Testing Performed • standard functional test suite on development testbed for 2.9-1 and 2.9-2 [FIXME: pointer to test scope] • standard stress test on development testbed for 2.9-1 [FIXME: pointer to test scope] • SRM-PPS runs 2.9-1 since 2010-02-12 (but receives little load); runs 2.9-2 since 2010-03-05; short functional test passed • SRM-2.9-1 to 2.8-6 downgrade procedure (config/RPM/database) has been validated on SRM-PPS • SRM-2.9-2 to 2.8-6 downgrade procedure (config/RPM/database) has been validated on SRM-PPS • SRM-2.9-1 DB upgrade script successfully (modulo DB jobs) applied to a DB snapshot
Extended downtime during upgrade • Is the upgrade transparent or downtime required? DOWNTIME (both on update and downgrade), outstanding SRM transaction will be failed • Are there major schema changes ? What is the timing of the downtime? yes, major schema changes. Expected downtime: 30min each • What is the impact if the change execution overruns such as a limited change window before production has to restart?
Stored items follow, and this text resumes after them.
(* ===== verification/Telemetry.v ===== *)
(** * Telemetry: attributes of spans and labels of metrics.

    [SafeAttributes] of [internal/telemetry/telemetry.go] and the recorders of
    [internal/telemetry/metrics.go].  Collectors are counted by name and labels: a
    counter by its increments, a histogram by its observations, whose values are not
    kept.  The handles of all services in a process share the collectors of the first. *)

From Stdlib Require Import Ascii.
From S2P Require Import Prelude GoStrings Decimal Mux.

#[local] Open Scope string_scope.

(** ** Attributes *)

Definition allowedAttributeKeys : list string :=
  ["service.name"; "messaging.kafka.topic"; "operation"; "provider.id"; "model.id"; "fraud.session_id"; "payment.id";
   "verdict.action"; "outcome"; "rpc.service"; "rpc.method"; "http.request.method"; "http.response.status_code"].

Definition isAllowedAttribute (key : string) : bool :=
  negb (key =s "") && existsb (String.eqb key) allowedAttributeKeys.

Definition bounded (value : string) (limit : nat) : string :=
  if (String.length value <=? limit)%nat then value else String.substring 0 limit value.

(** Keys and values in turn; a last key without a value is dropped. *)
Fixpoint SafeAttributes (keyValues : list string) : list (string * string) :=
  match keyValues with
  | key :: value :: rest =>
      let key := TrimSpace key in
      if negb (isAllowedAttribute key) then SafeAttributes rest
      else (key, bounded value 128) :: SafeAttributes rest
  | _ => []
  end.

(** What a span is told of an error: the text before the first colon. *)
Definition boundedErrorType (err : string) : string :=
  let name := match Cut err ":" with Some (name, _) => name | None => err end in
  bounded (TrimPrefix (TrimPrefix name "*") ".") 64.

Lemma substring_length n s : (String.length (String.substring 0 n s) <= n)%nat.
Proof. revert s. induction n as [|n IH]; intros [|c s]; simpl; [lia | lia | lia |]. specialize (IH s). lia. Qed.

Lemma bounded_length value limit : (String.length (bounded value limit) <= limit)%nat.
Proof. unfold bounded. case_match eqn:Hl; [by apply Nat.leb_le | apply substring_length]. Qed.

(** Nothing but the keys of the list leaves a service, and no long value. *)
Lemma attributes_are_safe keyValues :
  Forall (fun kv => kv.1 ∈ allowedAttributeKeys /\ (String.length kv.2 <= 128)%nat) (SafeAttributes keyValues).
Proof.
  induction keyValues as [[|k [|v l]] IH] using (induction_ltof1 _ length); unfold ltof in IH; [constructor | constructor |].
  cbn [SafeAttributes]. destruct (isAllowedAttribute (TrimSpace k)) eqn:Ha; cbn [negb]; [| apply IH; simpl; lia].
  constructor; [| apply IH; simpl; lia]. split; [| apply bounded_length]. unfold isAllowedAttribute in Ha.
  apply andb_true_iff in Ha as [_ Ha]. apply existsb_exists in Ha as (key & Hin & <-%String.eqb_eq). by apply list_elem_of_In.
Qed.

(** ** Labels *)

Definition boundedSourceTopics : list string :=
  ["tx.initiated"; "payment.execute"; "payment.completed"; "payment.failed"; "tx.completed"; "tx.failed"; "tx.paused";
   "fraud.score.requested"; "fraud.flagged"; "fraud.error"; "user.verified"; "user.rejected"].

Definition buildBoundedKafkaTopics : list string :=
  concat ((fun topic => [topic; topic ++ ".dlq"]) <$> boundedSourceTopics).

Definition oneOf (value : string) (allowed : list string) : bool := existsb (String.eqb value) allowed.

(** [strings.Split(strings.Trim(path, "/"), "/")] *)
Fixpoint drop_empty (parts : list string) : list string :=
  match parts with
  | "" :: parts => drop_empty parts
  | _ => parts
  end.
(* ===== verification/Mtls.v ===== *)
(** * Mtls: mutual TLS between the services, with certificates that rotate.

    [internal/mtls/mtls.go] and the accessor of [internal/config].  The functions of
    [crypto/tls] and [crypto/x509] that read keys and certificates are a class.  A disk
    is what [os.ReadFile] answers for each path; the three files of a service are read
    one after the other, so each read has a disk of its own. *)

From S2P Require Import Prelude GoStrings Json Config.

#[local] Open Scope string_scope.

Class Tls := {
  certificate : Type;
  cert_pool : Type;
  (** [tls.X509KeyPair] of a certificate and its key *)
  X509KeyPair : string -> string -> res string certificate;
  (** the pool after [AppendCertsFromPEM], when it found a certificate *)
  AppendCertsFromPEM : string -> option cert_pool
}.

Inductive ClientAuthType := NoClientCert | RequireAndVerifyClientCert.
Inductive tls_version := VersionDefault | VersionTLS13.

Module MtlsConfig.
Record t := mk { Enabled : bool; CertFile : string; KeyFile : string; CAFile : string }.
End MtlsConfig.

Module material.
Record t := mk { cert : string; key : string; ca : string }.
Definition equal (m o : t) : bool := (m.(cert) =s o.(cert)) && (m.(key) =s o.(key)) && (m.(ca) =s o.(ca)).
End material.

(** The three reads of one load. *)
Definition disk : Type := string -> res string string.
Definition disks : Type := disk * disk * disk.

Definition MTLS (c : Config.t) : MtlsConfig.t :=
  MtlsConfig.mk c.(Config.MTLSEnabled) c.(Config.TLSCertFile) c.(Config.TLSKeyFile) c.(Config.TLSCAFile).

Definition readMaterial (cfg : MtlsConfig.t) (d : disks) : res string material.t :=
  let '(d1, d2, d3) := d in
  match d1 cfg.(MtlsConfig.CertFile) with
  | Err e => Err ("mtls: read cert file: " ++ e)
  | Ok cert =>
      match d2 cfg.(MtlsConfig.KeyFile) with
      | Err e => Err ("mtls: read key file: " ++ e)
      | Ok key =>
          match d3 cfg.(MtlsConfig.CAFile) with
          | Err e => Err ("mtls: read CA file: " ++ e)
          | Ok ca => Ok (material.mk cert key ca)
          end
      end
  end.

Section Credentials.
Context `{Tls}.

(** The fields of [tls.Config] the package sets. *)
Record tls_Config := TlsConfig {
  Certificates : list certificate;
  ClientAuth : ClientAuthType;
  ClientCAs : option cert_pool;
  RootCAs : option cert_pool;
  MinVersion : tls_version
}.

Definition serverTLS (cert : certificate) (pool : cert_pool) : tls_Config :=
  TlsConfig [cert] RequireAndVerifyClientCert (Some pool) None VersionTLS13.

Definition clientTLS (cert : certificate) (pool : cert_pool) : tls_Config :=
  TlsConfig [cert] NoClientCert None (Some pool) VersionTLS13.

(** What a handshake is made with. *)
Inductive credentials := Insecure | NewTLS (c : tls_Config).

Definition builder : Type := certificate -> cert_pool -> tls_Config.

Definition parse (m : material.t) (build : builder) : res string credentials :=
  match X509KeyPair m.(material.cert) m.(material.key) with
  | Err e => Err ("mtls: load key pair: " ++ e)
  | Ok cert =>
      match AppendCertsFromPEM m.(material.ca) with
      | None => Err "mtls: CA file contained no certificates"
      | Some pool => Ok (NewTLS (build cert pool))
      end
  end.

Record rotating := Rotating { cfg : MtlsConfig.t; build : builder; mat : material.t; creds : credentials }.

Definition newRotating (cfg : MtlsConfig.t) (build : builder) (d : disks) : res string rotating :=
  if (cfg.(MtlsConfig.CertFile) =s "") || (cfg.(MtlsConfig.KeyFile) =s "") || (cfg.(MtlsConfig.CAFile) =s "")
  then Err "mtls: cert, key, and CA files are all required when enabled"
  else
    let? mat := readMaterial cfg d in
    let? creds := parse mat build in
    Ok (Rotating cfg build mat creds).

(** [r.current()], with what it leaves of [r]. *)
Definition current (r : rotating) (d : disks) : credentials * rotating :=
  match readMaterial r.(cfg) d with
  | Ok m =>
      if material.equal m r.(mat) then (r.(creds), r)
      else match parse m r.(build) with
           | Ok c => (c, Rotating r.(cfg) r.(build) m c)
           | Err _ => (r.(creds), r)
           end
  | Err _ => (r.(creds), r)
  end.

(** [credentials.TransportCredentials] *)
Inductive transport := InsecureTransport | RotatingTransport (r : rotating).

Definition ServerCredentials (cfg : MtlsConfig.t) (d : disks) : res string transport :=
  if negb cfg.(MtlsConfig.Enabled) then Ok InsecureTransport
  else let? r := newRotating cfg serverTLS d in Ok (RotatingTransport r).

Definition ClientCredentials (cfg : MtlsConfig.t) (d : disks) : res string transport :=
  if negb cfg.(MtlsConfig.Enabled) then Ok InsecureTransport
  else let? r := newRotating cfg clientTLS d in Ok (RotatingTransport r).

(** A handshake, on either side; and a copy for another connection. *)
Definition Handshake (t : transport) (d : disks) : credentials * transport :=
  match t with
  | InsecureTransport => (Insecure, t)
  | RotatingTransport r => let '(c, r) := current r d in (c, RotatingTransport r)
  end.

Definition Clone (r : rotating) : rotating := Rotating r.(cfg) r.(build) r.(mat) r.(creds).

(** The credentials of handshakes one after the other. *)
Fixpoint handshakes (t : transport) (ds : list disks) : list credentials :=
  match ds with
  | [] => []
  | d :: ds => let '(c, t) := Handshake t d in c :: handshakes t ds
  end.

(** ** What a handshake should use *)

(** The credentials on disk, when the files can be read and fit each other. *)
Definition on_disk (cfg : MtlsConfig.t) (build : builder) (d : disks) : option credentials :=
  match readMaterial cfg d with
  | Ok m => match parse m build with Ok c => Some c | Err _ => None end
  | Err _ => None
  end.

(** Those on disk, or else the last that were. *)
Fixpoint last_good (cfg : MtlsConfig.t) (build : builder) (c : credentials) (ds : list disks) : list credentials :=
  match ds with
  | [] => []
  | d :: ds => let c := default c (on_disk cfg build d) in c :: last_good cfg build c ds
  end.

(** Both sides show a certificate, and the version is 1.3. *)
Definition mutual_server (c : credentials) : Prop :=
  exists cert pool, c = NewTLS (TlsConfig [cert] RequireAndVerifyClientCert (Some pool) None VersionTLS13).
Definition mutual_client (c : credentials) : Prop :=
  exists cert pool, c = NewTLS (TlsConfig [cert] NoClientCert None (Some pool) VersionTLS13).

(** ** The rotation is correct *)

(** The cached credentials are those of the cached files. *)
Definition consistent (r : rotating) : Prop := parse r.(mat) r.(build) = Ok r.(creds).

Lemma equal_spec m o : material.equal m o = true -> m = o.
Proof.
  unfold material.equal. rewrite !andb_true_iff, !String.eqb_eq. destruct m, o; simpl. intros [[-> ->] ->]. done.
Qed.

Lemma newRotating_spec conf bld d r : newRotating conf bld d = Ok r ->
  consistent r /\ r.(cfg) = conf /\ r.(build) = bld /\ on_disk conf bld d = Some r.(creds).
Proof.
  unfold newRotating, consistent, on_disk. case_match; [done |]. destruct (readMaterial conf d) as [m |]; [| done]. cbn [res_bind].
  destruct (parse m bld) as [c |] eqn:Hp; [| done]. cbn [res_bind]. intros [= <-]. done.
Qed.

Lemma current_spec r d : consistent r ->
  let '(c, r') := current r d in
  c = default r.(creds) (on_disk r.(cfg) r.(build) d) /\ r'.(creds) = c /\ consistent r' /\ r'.(cfg) = r.(cfg) /\ r'.(build) = r.(build).
Proof.
  unfold current, on_disk, consistent. intros Hr. destruct (readMaterial (cfg r) d) as [m |]; [| done].
  destruct (material.equal m (mat r)) eqn:He; [apply equal_spec in He as ->; by rewrite Hr |].
  destruct (parse m (build r)) as [c |] eqn:Hp; done.
Qed.

Lemma handshakes_last_good ds r : consistent r ->
  handshakes (RotatingTransport r) ds = last_good r.(cfg) r.(build) r.(creds) ds.
Proof.
  revert r. induction ds as [|d ds IH]; intros r Hr; [done |]. cbn [handshakes Handshake last_good].
  pose proof (current_spec r d Hr) as Hc. destruct (current r d) as [c r']. destruct Hc as (Hc & Hcr & Hr' & Hcfg & Hb).
  rewrite IH, Hcfg, Hb, Hcr by done. by rewrite <- Hc.
Qed.

Lemma on_disk_built cfg build d c : on_disk cfg build d = Some c -> exists cert pool, c = NewTLS (build cert pool).
Proof.
  unfold on_disk, parse. repeat case_match; try done. intros [= <-]. simplify_eq. eauto.
Qed.

Lemma last_good_built (P : credentials -> Prop) cfg build ds c :
  (forall cert pool, P (NewTLS (build cert pool))) -> P c -> Forall P (last_good cfg build c ds).
Proof.
  intros Hb. revert c. induction ds as [|d ds IH]; intros c Hc; [constructor |]. cbn [last_good].
  assert (P (default c (on_disk cfg build d))) as Hd.
  { destruct (on_disk cfg build d) as [c' |] eqn:Hon; [| done]. apply on_disk_built in Hon as (cert & pool & ->). apply Hb. }
  constructor; [done | by apply IH].
Qed.

Lemma rotation_spec conf bld (P : credentials -> Prop) d0 r ds :
  newRotating conf bld d0 = Ok r -> (forall cert pool, P (NewTLS (bld cert pool))) ->
  exists c0, on_disk conf bld d0 = Some c0 /\ handshakes (RotatingTransport r) ds = last_good conf bld c0 ds /\
    Forall P (handshakes (RotatingTransport r) ds).
Proof.
  intros (Hr & Hcfg & Hb & Hon)%newRotating_spec HP. exists r.(creds). split; [done |].
  rewrite handshakes_last_good, Hcfg, Hb by done. split; [done |]. apply last_good_built; [done |].
  apply on_disk_built in Hon as (cert & pool & ->). apply HP.
Qed.

(** C36: with mutual TLS enabled no connection goes without it: whatever happens to the
    files while a service runs, every handshake of its server uses the credentials that
    are on disk at that moment, or, while these cannot be read or do not fit each other,
    the last ones that did; it always asks for a client certificate of the same CA over
    TLS 1.3; the same holds for its clients, which verify the server; and only a service
    whose settings switch it off goes without. *)
Theorem enabled_transport_stays_mutual load lookup settings d0 ds tserver tclient :
  load lookup = Ok settings ->
  load = LoadWalletFromLookup \/ load = LoadLedgerFromLookup \/ load = LoadSagaFromLookup \/
    load = LoadVerificationFromLookup \/ (exists ReadFile, load = LoadGatewayFromLookup ReadFile) ->
  ServerCredentials (MTLS settings) d0 = Ok tserver -> ClientCredentials (MTLS settings) d0 = Ok tclient ->
  if settings.(Config.MTLSEnabled) then
    settings.(Config.TLSCertFile) <> "" /\ settings.(Config.TLSKeyFile) <> "" /\ settings.(Config.TLSCAFile) <> "" /\
    (exists c0, on_disk (MTLS settings) serverTLS d0 = Some c0 /\
       handshakes tserver ds = last_good (MTLS settings) serverTLS c0 ds /\ Forall mutual_server (handshakes tserver ds)) /\
    (exists c0, on_disk (MTLS settings) clientTLS d0 = Some c0 /\
       handshakes tclient ds = last_good (MTLS settings) clientTLS c0 ds /\ Forall mutual_client (handshakes tclient ds))
  else tserver = InsecureTransport /\ tclient = InsecureTransport.
Proof.
  intros Hload Hwhich. unfold ServerCredentials, ClientCredentials, MTLS. cbn [MtlsConfig.Enabled].
  assert (tls_ok settings) as Htls.
  { destruct Hwhich as [-> | [-> | [-> | [-> | [ReadFile ->]]]]]; [apply wallet_settings in Hload | apply ledger_settings in Hload
      | apply saga_settings in Hload | apply verification_settings in Hload | apply gateway_settings in Hload; clear ReadFile];
      unfold wallet_ok, ledger_ok, saga_ok, verification_ok, gateway_ok in Hload; tauto. }
  unfold tls_ok in Htls. destruct (Config.MTLSEnabled settings); cbn [negb]; [| by intros [= <-] [= <-]].
  intros (rs & Hrs & [= <-])%res_bind_Ok (rc & Hrc & [= <-])%res_bind_Ok. destruct (Htls eq_refl) as (? & ? & ?).
  do 3 (split; [done |]). split.
  - by apply (rotation_spec _ _ mutual_server d0 rs ds Hrs); unfold mutual_server; eauto.
  - by apply (rotation_spec _ _ mutual_client d0 rc ds Hrc); unfold mutual_client; eauto.
Qed.
End Credentials.

(** ** Evaluated *)

(** A key fits the certificate of the same text, and any text but the empty one is a CA. *)
#[local] Instance demo_tls : Tls := {
  certificate := string;
  cert_pool := string;
  X509KeyPair cert key := if cert =s key then Ok cert else Err "private key does not match public key";
  AppendCertsFromPEM ca := if ca =s "" then None else Some ca
}.

(** One disk for the three reads, with the certificate and the key it holds. *)
Definition demo_disk (cert key : string) : disks :=
  let d path := if path =s "/tls/crt" then Ok cert else if path =s "/tls/key" then Ok key
                else if path =s "/tls/ca" then Ok "ca" else Err "no such file" in
  (d, d, d).

Definition demo_env : string -> option string :=
  environment [("DATABASE_URL", "postgres://db"); ("GRPC_TLS_ENABLED", "true"); ("GRPC_TLS_CERT_FILE", "/tls/crt");
               ("GRPC_TLS_KEY_FILE", " /tls/key "); ("GRPC_TLS_CA_FILE", "/tls/ca")].

Definition shown (c : credentials) : string :=
  match c with NewTLS c => default "" (head c.(Certificates)) | Insecure => "" end.

(** A renewal that writes the certificate before the key: the old pair serves until
    the new one is complete, and still when the files go away. *)
Lemma enabled_transport_stays_mutual_witness :
  let ds := [demo_disk "a" "a"; demo_disk "b" "a"; demo_disk "b" "b"; demo_disk "" "b"] in
  exists settings tserver, LoadWalletFromLookup demo_env = Ok settings /\
    ServerCredentials (MTLS settings) (demo_disk "a" "a") = Ok tserver /\
    Forall mutual_server (handshakes tserver ds) /\ shown <$> handshakes tserver ds = ["a"; "a"; "b"; "b"].
Proof.
  intros ds. eexists _, _. split; [vm_compute; reflexivity |]. split; [vm_compute; reflexivity |].
  split; [| vm_compute; reflexivity].
  epose proof (enabled_transport_stays_mutual LoadWalletFromLookup demo_env _ (demo_disk "a" "a") ds _ _) as Hall.
  specialize (Hall ltac:(vm_compute; reflexivity) ltac:(by left) ltac:(vm_compute; reflexivity) ltac:(vm_compute; reflexivity)).
  destruct Hall as (_ & _ & _ & (c0 & _ & _ & Hm) & _). exact Hm.
Defined.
No ATLAS data import / export; impact depends on exact date. • Risk if upgrade is not performed • What problems have been encountered with the current version which are fixed in the new one (tickets/incidents)? • major change: remove synchronous stager callbacks, these are responsible for PostMortem12Dec09 and IncidentsSrmSlsRed24Jan2010 (as well as several other periods of unavailability) • feature: bug#60503 allows ATLAS to determine whether a file is accessible; should avoid scheduling some FTS that wold otherwise fail (i.e. lower error rate). • Divergence between current tested/supported version and installed versions? • No divergence yet - SRM-2.9 isn't yet rolled out widely
Change Completion Report • Did the change go as planned ? What were the problems ? • update: took longer than expected (full 30min slot; expected: 5min) • mismatch between "production" DB privileges and those on PPS (and on the "snapshot"): DB upgrade script fails with "insufficient privileges". Fixed By Nilo (also on other instances). • "scheduled" SW update: introduced other/unrelated RPM changes into the test. Rebooted servers to apply new kernel (within update window) • during the test: • SLS probe has "lcg_cp: Invalid argument" at 9:40 (NAGIOS dteam/ops tests at 9:30 were OK) - understood, upgrade procedure not fully followed. • Peak of activity observed at 9:47:30 (mail from Stephane "we start the test" at 9:35), resulting in ~700 requests being rejected because of thread exhaustion • DB high row lock contention observed, cleared up by itself - due to user activity (looping on bringOnline for few files, + SRM-2.9 inefficiency addressed via hotfix) • This led to a number of extra requests rejected because of thread exhaustion • result from initial tests: ChangesCASTORATLASSRMAtlas29TestParamChange, applied on Thu morning. • Downgrade was postponed after postponed after meeting Tue 15:30 (ATLAS ELOG) as the new version had been running smoothly. • Downgrade reviewed Thu 15:30 → keep on 2.9 until after weekend. Consider 2.9 to be "production" if no major issue until Tuesday 16 March. • Tue 16th Agreement that Atlas remains on SRM 2.9 as their production version.